### TASK DESCRIPTION
In the data below, locate each line with the word "outcome" and list it.

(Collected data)

(** * btclib: scalar multiplication in Jacobian coordinates and ECDSA

    A shallow embedding of [btclib/curvemult2.py], [btclib/curvegroup2.py]
    and [btclib/dsa.py].  Python integers are [Z]; a Jacobian point is a
    triple of integers; a Python call either returns, raises, or keeps
    running, which is the type [outcome]. *)

From Stdlib Require Import ZArith List Lia Bool.
From Stdlib Require String.
Import ListNotations.
Local Open Scope Z_scope.

(** ** Python effects *)

(** The exceptions the modelled code and its collaborators raise; all of
    them are subclasses of Python's [Exception]. *)
Inductive exn : Set :=
| ValueError
| AssertionError
| IndexError
| OverflowError
| ZeroDivisionError
| TypeError.

(** What a call does: it returns a value, it raises, or its [while] loop
    has not finished within the steps it was given. *)
Inductive outcome (A : Type) : Type :=
| Ret (a : A)
| Raise (e : exn)
| OutOfFuel.

Arguments Ret {A} a.
Arguments Raise {A} e.
Arguments OutOfFuel {A}.

Definition bind {A B : Type} (c : outcome A) (k : A -> outcome B) : outcome B :=
  match c with
  | Ret a => k a
  | Raise e => Raise e
  | OutOfFuel => OutOfFuel
  end.

Notation "x <- c ;; k" := (bind c (fun x => k))
  (at level 61, c at next level, right associativity).
Notation "' pat <- c ;; k" := (bind c (fun x => match x with pat => k end))
  (at level 61, pat pattern, c at next level, right associativity).

(** [try: c except Exception: h]. *)
Definition catch {A : Type} (c : outcome A) (h : outcome A) : outcome A :=
  match c with
  | Ret a => Ret a
  | Raise _ => h
  | OutOfFuel => OutOfFuel
  end.

(** ** Python built-ins *)

(** [l[i]]: a negative index counts from the end, an index outside the
    list raises [IndexError]. *)
Definition py_index {A : Type} (l : list A) (i : Z) : outcome A :=
  let k := if i <? 0 then i + Z.of_nat (length l) else i in
  if k <? 0 then Raise IndexError
  else match nth_error l (Z.to_nat k) with
       | Some a => Ret a
       | None => Raise IndexError
       end.

(** [a % b] for integers: the sign follows the divisor, as [Z.modulo]
    does; a zero divisor raises. *)
Definition py_mod (a b : Z) : outcome Z :=
  if b =? 0 then Raise ZeroDivisionError else Ret (a mod b).

(** [range(a, b)]. *)
Definition py_range (a b : Z) : list Z :=
  map (fun i => a + Z.of_nat i) (seq 0 (Z.to_nat (b - a))).

(** The binary64 value nearest to the integer [n]: [n] itself up to 53
    bits, otherwise [n] rounded to 53 significant bits, ties to even. *)
Definition round53_pos (n : Z) : Z :=
  let e := Z.log2 n + 1 - 53 in
  if e <=? 0 then n
  else
    let q := n / 2 ^ e in
    let r := n mod 2 ^ e in
    if (2 ^ e <? 2 * r) || ((2 * r =? 2 ^ e) && Z.odd q)
    then (q + 1) * 2 ^ e
    else q * 2 ^ e.

Definition round53 (n : Z) : Z := Z.sgn n * round53_pos (Z.abs n).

### RESULT FOR THIS EXERCISE
    running, which is the type [outcome]. *)
Inductive outcome (A : Type) : Type :=
Definition bind {A B : Type} (c : outcome A) (k : A -> outcome B) : outcome B :=
Definition catch {A : Type} (c : outcome A) (h : outcome A) : outcome A :=
Definition py_index {A : Type} (l : list A) (i : Z) : outcome A :=
Definition py_mod (a b : Z) : outcome Z :=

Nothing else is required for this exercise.